Part of the group that founded the Anti-Apartheid Movement, she was its Executive Secretary for ten years, during which time she made the organisation a global force to be reckoned with. She tirelessly advocated with powerful political figures, journalists, artists and ordinary citizens to resist apartheid and remove support for apartheid South Africa. Through the AAM, she led campaigns against the 1969-70 Springbok rugby tour and forced the cancellation of a cricket tour in 1970. When the Government lifted an arms embargo in 1970, Ethel campaigned hard to prevent the supply of weapons to South Africa. She also helped set up co-ordinated campaigns to release political prisoners including Nelson Mandela.

Believing that an inferior education was the most ‘successful’ – therefore the most destructive – of Dr. Verwoerd’s dreams of black inferiority, in 1981, Canon John Collins and Ethel de Keyser set up a trust to fund exiled activists to study in the UK and other countries.

For Ethel, the scholarships signalled an all-important shift from not only resistance to the current regime, but nation building for the future democracy as well. For Ethel, it was never just about scholarships however – she knew each scholar by name, and was always pleased when they climbed the stairs to her office in London for a sandwich and a chat.

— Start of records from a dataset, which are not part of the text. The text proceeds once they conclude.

Lemma ca_enter_ok p :
  ca_wf p ->
  let p' := ca_enter p in
  ca_wf p' /\ ca_recovery_seq p' = snd_nxt p /\ snd_cwnd p' = snd_cwnd p /\
  snd_mss p' = snd_mss p /\ snd_ssthresh p' =
    Z.min (Z.max (tcp_cubic_cwnd_packets p * 717 / 1024) 2 * tcp_ca_mss p) UINT32_MAX.
Proof.
  intros Hwf. cbn zeta. unfold ca_enter. cbn zeta.
  assert (Hwf' : ca_wf (p <| ca_prior_cwnd := snd_cwnd p |>)) by exact Hwf.
  pose proof (recalc_ssthresh_ok _ Hwf') as Hr.
  destruct (tcp_cubic_recalc_ssthresh _) as [thr p'] eqn:E. destruct Hr as (Ht&Hb&Hp).
  rewrite Hp. destruct Hwf as (Hm&Hc&_&_). unfold ca_wf. rsimpl.
  pose proof (tcp_ca_mss_range _ Hm) as Hmr. pose proof (cwnd_packets_range p) as Hcp.
  split_and!; try done; try apply Hc; rewrite Ht; change (tcp_ca_mss (p <| ca_prior_cwnd := snd_cwnd p |>))
    with (tcp_ca_mss p); unfold UINT32_MAX, is_u; try lia.
Qed.

(** *** Lemmas: the three entry points *)

Lemma ca_wf_ca_state c s :
  ca_wf (pcb c) -> ca_wf (pcb (c <|p ca_state := s |>)).
Proof. intros (?&?&?&?). refine (conj _ (conj _ (conj _ _))); done. Qed.

Lemma ca_wf_enter c : ca_wf (pcb c) -> ca_wf (pcb (c <| pcb ::= ca_enter |>)).
Proof. intros Hwf. rsplit. by apply (ca_enter_ok (pcb c)). Qed.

At the Awards ceremony, Ethel was celebrated for this part of her legacy, “Through scholarships and personal support, freedom fighters acquired the knowledge and skills they need to contribute to the new democracies expected to emerge in southern Africa.”

After 1994, Defence and Aid and Anti-Apartheid were disbanded but Ethel was only beginning. She remained active and passionate to the end, passing away two days after her job as Director of the Canon Collins Trust was advertised. Mandela was keenly aware of Ethel and her work, describing her as “a brave and courageous human being” and “a mother to our South African scholarship students abroad.” In 2001, she was awarded an OBE for her service to human rights.

“We are deeply honoured and grateful for Ethel to receive this well-deserved recognition from the country she dedicated her life to,” commented CEO of the Trust, Stuart Craig, “she never looked for recognition and was content to work in the shadow of the Movements she led, but she was formidable and determined.”

The Trust continues to award scholarships every year to social justice-minded scholars from southern Africa. “We remain committed,” says Craig, “inspired by the same cause for an open and just society in southern Africa”.